The sky hangs shrouded in greys today, and the ground increasingly blanketed with fallen, dying leaves, even as flashes of fading autumn glory continue to cling to trees above.

That all seems very appropriate for Veterans Day today. I hung out my 13-star American flag, signifying America’s founding colonies.
And my soul feels heavy today, but not overcome. I offer this post humbly to honor all veterans, living and dead. But I am personally prompted by two veterans who have passed away, and not in the romantically heroic manner of a battlefield death.

The first was my late cousin John Zeh, who served as a gunner on a helicopter in the Vietnam War. John survived the war, but upon returning back home after his service the Agent Orange poisoning his body began to take its toll, and he died. It was the byproduct of rampant napalm spraying of Vietnam by the U.S. during the war, ultimately an insidious sort of “friendly fire.”
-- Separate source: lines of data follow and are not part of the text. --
(* ===== verification/IrComm.v ===== *)
(** * IrCOMM control parameters: irdadump/ircomm.c

    [parse_ircomm_params] walks a type-length-value list, [parse_ircomm_ttp]
    strips the control-length byte in front of it. *)
From Stdlib Require Import String.
From S2P Require Import Prelude CInt Printf NetBuf Frame.
Local Open Scope string_scope.
Local Open Scope Z_scope.

(** ircomm.h *)
Definition SERVICE_TYPE := 0x00.
Definition PORT_TYPE := 0x01.
Definition DATA_RATE := 0x10.
Definition DATA_FORMAT := 0x11.
Definition FLOW_CONTROL := 0x12.
Definition XON_XOFF_CHAR := 0x13.
Definition DTELINE_STATE := 0x20.
Definition IRCOMM_3_WIRE_RAW := 0x01.
Definition IRCOMM_3_WIRE := 0x02.
Definition IRCOMM_9_WIRE := 0x04.
Definition IRCOMM_CENTRONICS := 0x08.
Definition IRCOMM_VALID_SERVICES := 0x0F.
Definition IRCOMM_SERIAL := 0x01.
Definition IRCOMM_PARALLEL := 0x02.
Definition IRCOMM_VALID_PORT_TYPES := 0x03.

(** [(buf[0] << 24) | (buf[1] << 16) | (buf[2] << 8) | buf[3]] *)
Definition bytes_to_uint (b0 b1 b2 b3 : Z) : Z :=
  u32 (Z.lor (Z.lor (Z.lor (Z.shiftl b0 24) (Z.shiftl b1 16)) (Z.shiftl b2 8)) b3).

(** the [switch (pi)] of [parse_ircomm_params] *)
Definition ircomm_param (pi pl n : Z) : M frame unit :=
  if pi =? SERVICE_TYPE then
    pv_byte ← rd (n + 2);
    emit "Service Type=";;
    when (tst pv_byte IRCOMM_CENTRONICS) (emit "CENTRONICS ");;
    when (tst pv_byte IRCOMM_9_WIRE) (emit "NINE_WIRE ");;
    when (tst pv_byte IRCOMM_3_WIRE) (emit "THREE_WIRE ");;
    when (tst pv_byte IRCOMM_3_WIRE_RAW) (emit "THREE_WIRE_RAW ");;
    when (negb (tst pv_byte IRCOMM_VALID_SERVICES)) (emit "N/A ")
  else if pi =? PORT_TYPE then
    pv_byte ← rd (n + 2);
    emit "Port Type=";;
    when (tst pv_byte IRCOMM_SERIAL) (emit "SERIAL ");;
    when (tst pv_byte IRCOMM_PARALLEL) (emit "PARALLEL ");;
    when (negb (tst pv_byte IRCOMM_VALID_PORT_TYPES)) (emit "N/A ")
  else if pi =? DATA_RATE then
    b0 ← rd (n + 2); b1 ← rd (n + 3); b2 ← rd (n + 4); b3 ← rd (n + 5);
    emit ("Data Rate=" +:+ fmt_d (s32 (bytes_to_uint b0 b1 b2 b3)) +:+ " ")
  else if pi =? DATA_FORMAT then
    v ← rd (n + 2); emit ("Data Format=" +:+ fmt_02x v +:+ " ")
  else if pi =? FLOW_CONTROL then
    v ← rd (n + 2); emit ("Flow Control=" +:+ fmt_02x v +:+ " ")
  else if pi =? XON_XOFF_CHAR then
    v ← rd (n + 2); w ← rd (n + 3);
    emit ("XON/XOFF=" +:+ fmt_02x v +:+ "," +:+ fmt_02x w +:+ " ")
  else if pi =? DTELINE_STATE then
    v ← rd (n + 2); emit ("DTEline State=" +:+ fmt_02x v +:+ " ")
  else mret tt.

Definition parse_ircomm_params (clen : Z) : M frame unit :=
  let clen := u8 clen in
  tlv_walk ircomm_param (Z.to_nat clen) clen 0;;
  pull clen;; mret tt.

Definition parse_ircomm_ttp : M frame unit :=
  len ← buf_len;
  if len =? 0 then mret tt
  else
    clen ← rd 0;
    pull 1;;
    if truth clen then
      emit (nl +:+ tab +:+ "IrCOMM ");;
      parse_ircomm_params clen
    else emit "IrCOMM ".

Definition parse_ircomm_connect : M frame unit := parse_ircomm_ttp.

Definition parse_ircomm_lmp : M frame unit := emit "IrCOMM (IrLPT) ".

(** ** Specification: the text of one parameter *)
Definition service_names : list (Z * string) :=
  [(3, "CENTRONICS "); (2, "NINE_WIRE "); (1, "THREE_WIRE "); (0, "THREE_WIRE_RAW ")].
Definition port_names : list (Z * string) := [(0, "SERIAL "); (1, "PARALLEL ")].

Definition or_na (s : string) : string := if String.eqb s "" then "N/A " else s.

Definition ircomm_text (pi : Z) (v : list Z) : string :=
  match pi, v with
  | 0x00, b :: _ => "Service Type=" +:+ or_na (flag_text b service_names)
  | 0x01, b :: _ => "Port Type=" +:+ or_na (flag_text b port_names)
  | 0x10, a :: b :: c :: d :: _ =>
      "Data Rate=" +:+ fmt_d (s32 (be32 a b c d)) +:+ " "
  | 0x11, b :: _ => "Data Format=" +:+ fmt_02x b +:+ " "
  | 0x12, b :: _ => "Flow Control=" +:+ fmt_02x b +:+ " "
  | 0x13, a :: b :: _ => "XON/XOFF=" +:+ fmt_02x a +:+ "," +:+ fmt_02x b +:+ " "
  | 0x20, b :: _ => "DTEline State=" +:+ fmt_02x b +:+ " "
  | _, _ => ""
  end.

(** the number of value bytes the decoder reads of a parameter *)
Definition ircomm_need (pi : Z) : nat :=
  match pi with
  | 0x00 | 0x01 | 0x11 | 0x12 | 0x20 => 1%nat
  | 0x13 => 2%nat
  | 0x10 => 4%nat
  | _ => 0%nat
  end.

Definition ircomm_ok (p : Z * list Z) : Prop :=
  (ircomm_need (Z.land (fst p) 127) ≤ length (snd p))%nat.

(** ** Proofs *)
Lemma bytes_to_uint_be32 a b c d :
  is_byte a → is_byte b → is_byte c → is_byte d →
  bytes_to_uint a b c d = be32 a b c d.
Proof.
  unfold is_byte. intros. unfold bytes_to_uint.
  assert (H8 : ∀ x y, 0 ≤ y < 256 → Z.lor (Z.shiftl x 8) y = x * 256 + y)
    by (intros; by apply (lor_add_disjoint x y 8)).
  replace (Z.lor (Z.lor (Z.lor (Z.shiftl a 24) (Z.shiftl b 16)) (Z.shiftl c 8)) d)
    with (be32 a b c d); [apply u32_small, be32_range; done|].
  unfold be32.
  replace (Z.shiftl a 24) with (Z.shiftl (Z.shiftl (Z.shiftl a 8) 8) 8)
    by (by rewrite !Z.shiftl_shiftl).
  replace (Z.shiftl b 16) with (Z.shiftl (Z.shiftl b 8) 8)
    by (by rewrite !Z.shiftl_shiftl).
  rewrite <- !Z.shiftl_lor, !H8; lia.
Qed.

Lemma service_text_bits :
  ∀ b, is_byte b →
    String.eqb
      ((if tst b 8 then "CENTRONICS " else "") +:+
       (if tst b 4 then "NINE_WIRE " else "") +:+
       (if tst b 2 then "THREE_WIRE " else "") +:+
       (if tst b 1 then "THREE_WIRE_RAW " else "") +:+
       (if negb (tst b 15) then "N/A " else ""))
      (or_na (flag_text b service_names)) = true.
Proof. by apply byte_forall. Qed.

Lemma port_text_bits :
  ∀ b, is_byte b →
    String.eqb
      ((if tst b 1 then "SERIAL " else "") +:+
       (if tst b 2 then "PARALLEL " else "") +:+
       (if negb (tst b 3) then "N/A " else ""))
      (or_na (flag_text b port_names)) = true.
Proof. by apply byte_forall. Qed.


Lemma ircomm_param_says f pre pi v post :
  holds (pre ++ tlv_bytes (pi, v) ++ post) f → ircomm_ok (pi, v) →
  ircomm_param (Z.land pi 127) (Z.of_nat (length v)) (Z.of_nat (length pre)) f
  = Ok (tt, say (ircomm_text (Z.land pi 127) v) f).
Proof.
  intros Hh Hok. unfold ircomm_ok in Hok. cbn [fst snd] in Hok.
  assert (Hb : ∀ i x, v !! i = Some x → is_byte x) by eauto using value_byte.
  unfold ircomm_param.
  repeat case_match; repeat match goal with
    | H : (Z.land pi 127 =? _) = true |- _ => apply Z.eqb_eq in H; rewrite H in Hok |- *
    end.
  all: try (destruct v as [|b v]; [simpl in Hok; lia|]; repeat read_value Hh).
  - emits. f_equal. f_equal. f_equal. unfold ircomm_text. simpl. f_equal.
    apply String.eqb_eq, service_text_bits. by apply (Hb 0%nat).
  - emits. f_equal. f_equal. f_equal. unfold ircomm_text. simpl. f_equal.
    apply String.eqb_eq, port_text_bits. by apply (Hb 0%nat).
  - do 3 (destruct v as [|? v]; [simpl in Hok; lia|]; repeat read_value Hh).
    rewrite bytes_to_uint_be32; [done| | | |].
    + by apply (Hb 0%nat).
    + by apply (Hb 1%nat).
    + by apply (Hb 2%nat).
    + by apply (Hb 3%nat).
  - done.
  - done.
  - destruct v as [|c v]; [simpl in Hok; lia|]. by read_value Hh.
  - done.
  - repeat match goal with H : (Z.land pi 127 =? _) = false |- _ =>
      apply Z.eqb_neq in H end.
    replace (ircomm_text (Z.land pi 127) v) with "".
    { rewrite say_nil. done. }
    symmetry. clear Hok. revert H H0 H1 H2 H3 H4 H5.
    generalize (Z.land pi 127). intros q ???????.
    unfold ircomm_text. by repeat case_match.
Qed.

(** On a well-formed list of at most 255 bytes of control parameters, the
    decoder prints the text of every parameter, in order, and strips the list
    from the buffer. *)
Lemma parse_ircomm_params_spec (ps : list (Z * list Z)) (rest : list Z) f clen :
  holds (tlvs_bytes ps ++ rest) f → Forall ircomm_ok ps →
  clen = Z.of_nat (length (tlvs_bytes ps)) → clen ≤ 255 →
  clen ≤ blen (f_buf f) < 4294967296 →
  parse_ircomm_params clen f
  = Ok (tt, pulled clen (say (tlvs_text ircomm_text ps) f)).
Proof.
  intros Hh Hok Hcl Hc Hlen. unfold parse_ircomm_params.
  rewrite u8_small by lia.
  erewrite bind_ok.
  2: { eapply (tlv_walk_spec ircomm_param ircomm_ok ircomm_text)
         with (pre := []) (post := rest); try done; [|lia].
       intros. by eapply ircomm_param_says. }
  by erewrite bind_ok by (apply pull_ok; simpl; lia).
Qed.

(** On any contents of the buffer the parameter loop ends. *)
Lemma parse_ircomm_params_terminates clen : terminating (parse_ircomm_params clen).
Proof.
  unfold parse_ircomm_params. pose proof (u8_range clen).
  apply term_bind; [|no_fuel].
  apply tlv_walk_terminates; [lia..|]. intros. unfold ircomm_param. no_fuel.
Qed.
#[export] Hint Resolve parse_ircomm_params_terminates : fuel.

Lemma parse_ircomm_ttp_terminates : terminating parse_ircomm_ttp.
Proof. unfold parse_ircomm_ttp. no_fuel. Qed.
#[export] Hint Resolve parse_ircomm_ttp_terminates : fuel.

(** an IrCOMM frame on TinyTP is a control length, the control parameters
    and the data; the decoder prints the parameters and leaves the data. *)
Theorem parse_ircomm_ttp_spec (ps : list (Z * list Z)) (rest : list Z) f :
  let clen := Z.of_nat (length (tlvs_bytes ps)) in
  holds (clen :: tlvs_bytes ps ++ rest) f → Forall ircomm_ok ps →
  clen + 1 ≤ blen (f_buf f) < 4294967296 →
  parse_ircomm_ttp f
  = Ok (tt, pulled clen (pulled 1
      (say (if clen =? 0 then "IrCOMM "
            else nl +:+ tab +:+ "IrCOMM " +:+ tlvs_text ircomm_text ps) f))).
Proof.
  intros clen Hh Hok Hlen.
  assert (Hc : is_byte clen) by (destruct Hh as (_ & _ & Hb); by inversion Hb).
  unfold parse_ircomm_ttp, buf_len, g_netbuf_get_len.
  unfold gets at 1, mbind at 1, M_bind at 1. rewrite (proj2 (Z.eqb_neq _ _)) by lia.
  erewrite bind_ok by (by eapply rd_ok).
  erewrite bind_ok by (apply pull_ok; lia).
  unfold truth. destruct (Z.eqb_spec clen 0) as [H0|H0]; simpl.
  - rewrite H0. rewrite emit_ok. f_equal. f_equal. unfold say, pulled. simpl.
    f_equal. destruct (f_buf f); unfold set_data, set_blen; simpl. f_equal; lia.
  - erewrite bind_ok by apply emit_ok. unfold is_byte in Hc.
    erewrite parse_ircomm_params_spec with (ps := ps) (rest := rest); try done.
    + by rewrite say_say, pulled_say, !str_app_assoc.
    + rewrite holds_say. by apply (holds_app_r [clen]).
    + lia.
    + simpl. lia.
Qed.

(** ** Witnesses *)

Lemma parse_ircomm_ttp_spec_witness :
  parse_ircomm_ttp (test_frame [3; 1; 1; 2; 72; 105])
  = Ok (tt, pulled 3 (pulled 1 (say
      (nl +:+ tab +:+ "IrCOMM " +:+ "Port Type=PARALLEL ")
      (test_frame [3; 1; 1; 2; 72; 105])))).
Proof.
  apply (parse_ircomm_ttp_spec [(1, [2])] [72; 105]
    (test_frame [3; 1; 1; 2; 72; 105]));
    try done; [|by repeat (constructor; [unfold ircomm_ok; simpl; lia|])].
  apply test_frame_holds. by repeat (constructor; [done|]).
Defined.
Sadly John Zeh is not listed among those late veterans names etched in the beautifully magnificent and understated Vietnam War Memorial in Washington, an oversight in my opinion. John was a great guy, a good husband and father, and a funny fellow, and is still deeply missed.

*

In 1971, my late cousin John Zeh sits in the middle foreground, after his return from Vietnam War service. He wore a wig due to baldness incurred by chemotherapy for Agent Orange, the Vietnam War-era affliction which ultimately killed him. This happy occasion also includes (from left) John’s brother Bill Zeh, my sister Anne, myself, my sister Betty, John’s wife Karin Zeh and their child Teri, and my sister Sheila.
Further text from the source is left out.